Lemma managed_table : exists m, fill (managed_entry g) ∅ (st_ManagedFwmarks st) = Ret m /\
  table_ok (managed_entry g) (st_ManagedFwmarks st) m.
Proof using Hv Hb.
  apply ValidateStatic_inv in Hv as (_ & Hpol & _).
  destruct (validatePolicy_miss _ Hpol) as [a Ha].
  assert (forall r, r ∈ st_ManagedFwmarks st -> mf_ActionOnMiss r = po_ManagedEgressMapMiss (c_Policy cfg))
    as Hr by (intros r (wg & u & _ & ->)%(managed_elem po co cfg st Hb); done).
  apply fill_table.
  - intros r Hin. unfold managed_entry. rewrite (Hr r Hin), Ha. eauto.
  - intros x y k v w Hx Hy. unfold managed_entry. rewrite (Hr x Hx), (Hr y Hy), Ha. cbn. congruence.
Qed.

Lemma egress_table : exists m, fill (egress_entry g) ∅ (st_EgressRules st) = Ret m /\
  table_ok (egress_entry g) (st_EgressRules st) m.
Proof using Ht Hv Hb Hidx Hrole.
  destruct (state_rules po co cfg st Hb) as (_ & Hn & _). apply fill_table.
  - intros r (wg & u & f & Ha & Hf & ->)%(egress_elem po co cfg st Hb).
    destruct (state_wireguard wg (proj1 Ha)) as (w & i & ps & cs & _ & _ & _ & _ & _ & _ & _ & Hm & Hr).
    destruct (parseFamily_rules f (egress_families_sub _ _ Hf)) as [fv Hfv].
    destruct (parseTransport_ok _ Hm) as [tv Htv]. destruct (parseICMPRole_ok _ Hr) as [rv Hrv].
    unfold egress_entry. cbn. rewrite Hfv, Htv, Hrv. cbn. eauto.
  - intros x y k v w Hx Hy Ex Ey. enough (x = y) as -> by congruence.
    apply (nodup_key_inj egressKey (st_EgressRules st)); try done.
    apply (egress_elem po co cfg st Hb) in Hx as (wg & u & f & Ha & Hf & ->).
    apply (egress_elem po co cfg st Hb) in Hy as (wg' & u' & f' & Ha' & Hf' & ->).
    unfold egress_entry in Ex, Ey. go_inv. cbn in *. subst.
    rewrite !ifindex_u32 in * by apply Ha || apply Ha'. unfold egressKey. cbn. simplify_eq/=.
    erewrite (parseFamily_inj f f'); eauto using egress_families_sub. congruence.
Qed.

Lemma ingress_table : exists m, fill (ingress_entry g) ∅ (st_IngressListeners st) = Ret m /\
  table_ok (ingress_entry g) (st_IngressListeners st) m.
Proof using Ht Hv Hb Hidx Hrole.
  destruct (state_rules po co cfg st Hb) as (_ & _ & Hn & _). apply fill_table.
  - intros r (wg & u & f & Ha & Hf & ->)%(ingress_elem po co cfg st Hb).
    destruct (state_wireguard wg (proj1 Ha)) as (w & i & ps & cs & _ & _ & _ & _ & _ & _ & _ & Hm & _).
    destruct (parseFamily_rules f (families_sub _ _ Hf)) as [fv Hfv].
    destruct (parseTransport_ok _ Hm) as [tv Htv].
    unfold ingress_entry. cbn. rewrite Hfv, Htv. destruct (is_icmp_state wg); cbn; eauto.
  - intros x y k v w Hx Hy Ex Ey. enough (x = y) as -> by congruence.
    apply (nodup_key_inj ingressKey (st_IngressListeners st)); try done.
    apply (ingress_elem po co cfg st Hb) in Hx as (wg & u & f & Ha & Hf & ->).
    apply (ingress_elem po co cfg st Hb) in Hy as (wg' & u' & f' & Ha' & Hf' & ->).
    unfold ingress_entry in Ex, Ey. go_inv. cbn in *. subst.
    rewrite !ifindex_u32 in * by apply Ha || apply Ha'. unfold ingressKey. cbn. simplify_eq/=.
    erewrite (parseFamily_inj f f'); eauto using families_sub. congruence.
Qed.

Lemma icmp_table : exists m, fill (icmp_entry g) ∅ (st_ICMPListeners st) = Ret m /\
  table_ok (icmp_entry g) (st_ICMPListeners st) m.
Proof using Ht Hv Hb Hidx Hrole.
  destruct (state_rules po co cfg st Hb) as (_ & _ & _ & Hn). apply fill_table.
  - intros r (wg & u & Ha & _ & ->)%(icmp_elem po co cfg st Hb).
    destruct (state_wireguard wg (proj1 Ha)) as (w & i & ps & cs & _ & _ & _ & _ & _ & _ & _ & _ & Hr).
    destruct (parseICMPRole_ok _ Hr) as [rv Hrv]. unfold icmp_entry. cbn. rewrite Hrv. cbn. eauto.
  - intros x y k v w Hx Hy Ex Ey. enough (x = y) as -> by congruence.
    apply (nodup_key_inj icmpKey (st_ICMPListeners st)); try done.
    apply (icmp_elem po co cfg st Hb) in Hx as (wg & u & Ha & _ & ->).
    apply (icmp_elem po co cfg st Hb) in Hy as (wg' & u' & Ha' & _ & ->).
    unfold icmp_entry in Ex, Ey. go_inv. cbn in *. subst.
    rewrite !ifindex_u32 in * by apply Ha || apply Ha'. unfold icmpKey. cbn. simplify_eq/=. congruence.
Qed.

Lemma underlay_table : exists m, fill (underlay_entry g) ∅ (st_Underlays st) = Ret m /\
  (forall u, u ∈ st_Underlays st -> us_Resolved u = true -> us_IfIndex u <> 0 -> inactive u = false ->
     exists p, parseParser (us_Parser u) = Ret p /\
       m !! (g, us_IfIndex u) = Some (mkUnderlayValue g p)).
Proof using Ht Hv Hb Hidx.
  destruct (BuildState_inv _ _ _ _ _ Hb) as (ps & cs & _ & _ & _ & _ & _ & Hu & _).
  apply ValidateStatic_inv in Hv as (Hul & _ & _ & _ & _ & _ & Hov).
  unfold buildUnderlayStates in Hu. rewrite Hov in Hu.
  assert (forall u, u ∈ st_Underlays st -> exists p, parseParser (us_Parser u) = Ret p) as Hp.
  { intros u Hin. apply parseParser_ok. eapply build_underlays_parser; [exact Hu| |exact Hin].
    intros x Hx. by eapply validate_underlays_parser. }
  destruct (build_underlays_distinct _ _ _ _ Hu) as [Hd _].
  destruct (fill_spec (underlay_entry g) (st_Underlays st)) as (m & Hm & Hin & _).
  - intros u Hu'. unfold underlay_entry. destruct (Hp u Hu') as [p ->]. destruct (_ || _ || _); eauto.
  - intros x y k v w Hx Hy Ex Ey. unfold underlay_entry in *.
    destruct (negb (us_Resolved x) || (us_IfIndex x =? 0) || inactive x) eqn:Cx; [done|].
    destruct (negb (us_Resolved y) || (us_IfIndex y =? 0) || inactive y) eqn:Cy; [done|].
    go_inv. rewrite !ifindex_u32 in * by done. bool_prop. simplify_eq/=.
    enough (x = y) by congruence. by eapply ifindex_inj.
  - exists m. split; [done|]. intros u Hu' Hr Hz Hi. destruct (Hp u Hu') as [p Ep]. exists p.
    split; [done|]. apply (Hin u); [done|]. unfold underlay_entry. rewrite Hr, Hi, Ep.
    destruct (Z.eqb_spec (us_IfIndex u) 0); [done|]. cbn. by rewrite ifindex_u32.
Qed.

> [Task goal]
From the listing, reproduce every line where the word "icmpKey" is present.

> [Response to this task]
    apply (nodup_key_inj icmpKey (st_ICMPListeners st)); try done.
    rewrite !ifindex_u32 in * by apply Ha || apply Ha'. unfold icmpKey. cbn. simplify_eq/=. congruence.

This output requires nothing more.